What we oppose was the main topic of the evening discussed in the article: the false allegation of a massacre. At the event, Dr. Meyrev Wurmser, the speaker, said there was no evidence of a massacre. She came to this conclusion after interviewing in 2001 all of the participants involved in the false massacre allegation and resulting Israeli libel suit and reviewing the evidence, including tapes of Palestinian witnesses clearly denying that a massacre had taken place. Dr. Wurmser is no longer at the Hudson Institute, as was stated in the article.

For the record, there were significantly more than the 50 people in attendance. It was a standing room only crowd, and we had turned away many because of seating limitations.

It should also be noted that Michael and Susie Gelman, who were present, are now Ambassadors Council members of the DCJCC and are also members of the group that owns Washington Jewish Week.
CAROL GREENWALD
Chevy Chase

Anti-Israel artistic director
Ari Roth, artistic director of Theater J at the Washington DC Jewish Community Center, defends his recent selection of The Admission, a fictional play that everyone agrees depicts Israel in a very unfavorable light, to be shown at the DCJCC (“Controversy at Theater J,” WJW, Nov. 21).
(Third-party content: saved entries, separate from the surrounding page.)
(* ===== verification/GoStrings.v ===== *)
(** * Go strings and host:port addresses

    The functions of the packages [strings], [strconv] and [net] that the
    source uses, on byte strings.  [trim_space] removes every Unicode space
    (as UTF-8 byte sequences), [to_lower] lowers the ASCII letters, and
    [split_host_port] follows [net.SplitHostPort] test by
    test. *)

From S2P Require Import Prelude.
From Stdlib Require Import Ascii.
From Stdlib Require String.
From stdpp Require Import pretty.


Abbreviation bytes := Stdlib.Strings.String.list_ascii_of_string.
Abbreviation str := Stdlib.Strings.String.string_of_list_ascii.

(** ** Prefixes, suffixes, search *)

(** [strip_prefix p s] is what follows [p] in [s]. *)
Fixpoint strip_prefix (p s : list ascii) : option (list ascii) :=
  match p, s with
  | [], _ => Some s
  | a :: p', b :: s' => if Ascii.eqb a b then strip_prefix p' s' else None
  | _ :: _, [] => None
  end.

(** [strings.HasPrefix], [strings.HasSuffix], [strings.TrimSuffix]. *)
Definition has_prefix (s p : string) : bool :=
  match strip_prefix (bytes p) (bytes s) with Some _ => true | None => false end.

Definition trim_suffix (s p : string) : string :=
  match strip_prefix (rev (bytes p)) (rev (bytes s)) with
  | Some r => str (rev r)
  | None => s
  end.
Mr. Roth states, with respect to Israel, that “Art can be the gateway to a mature engagement with the country and with each other as we celebrate and grapple with its founding.” And that is the essence of Ari Roth’s thesis: To project his personal grappling with the founding of Israel in his selection of plays. And this is who the DCJCC has chosen to curate?

He further states that art “has the potential to make us more humane,” which further illustrates his problem with Israel. If we need to be “more humane” about Israel, then he implies that we are less humane in our current thinking about Israel. If there ever was an anti-Israel artistic director, Ari Roth wins the prize. It is a fact that Mr. Roth has turned down at least one play by a well-regarded playwright who had his plays performed throughout America. The play, A Tiny Piece of Land, happens to be pro-Israel.

If Mr. Roth is so bent on airing his problems with Israel, perhaps he should work at a Palestinian Community Center.
MICHAEL BERENHAUS
Potomac

Big questions
In response to “A Marketplace of Ideas” (WJW, Nov. 14), I propose a common ground and bond that would resonate with various viewpoints to Jewish commitment — from Orthodox to Reform to secular, from Israel to the Diaspora. For there is a primal unity and identity not being fully brought to light by our institutions. Just when we need each other in respect and solidarity, we often become critical while being sanguine ourselves. We require various aspects to a common theme of aspiring to be a people in the image of God — authority, inspiration, love, and the joy of discovery and being alive. No one strand of observance can have it all for all Jews, and for reaching the alienated.

We need to ask big questions, more than the Passover: “Why is this night different from all other faiths?” And what are some implications: such as, taking full responsibility for the human side of the Covenant with God — through worthy legacies from our ancestors — how they wrought life together, and now for ourselves here in life. How we behave as society and with each other is part of Covenant with God.
TED L. BENDER
Silver Spring

Empty promises
Either Secretary of State John Kerry or President Obama did not realize or did not care that Iran was negotiating from weakness because of its tattered economy. Instead of acting as if the U. S. had the upper hand in the negotiations, we capitulated to almost all of the demands of the Iranian delegation, with the most important and certainly not reversible one, namely the lifting of some sanctions and an immediate infusion of funds estimated to total about $20 billion to restore the Iranian economy.

What we got in return were empty promises of a possible temporary curtailment of the final enrichment of uranium to nuclear bomb levels, but with the wherewithal to accomplish the final step in a period of months if not weeks. Certainly we are being played as fools by an Iranian government that not only should have been and obviously was surprised and delighted at our naive approach to the uranium non-deal.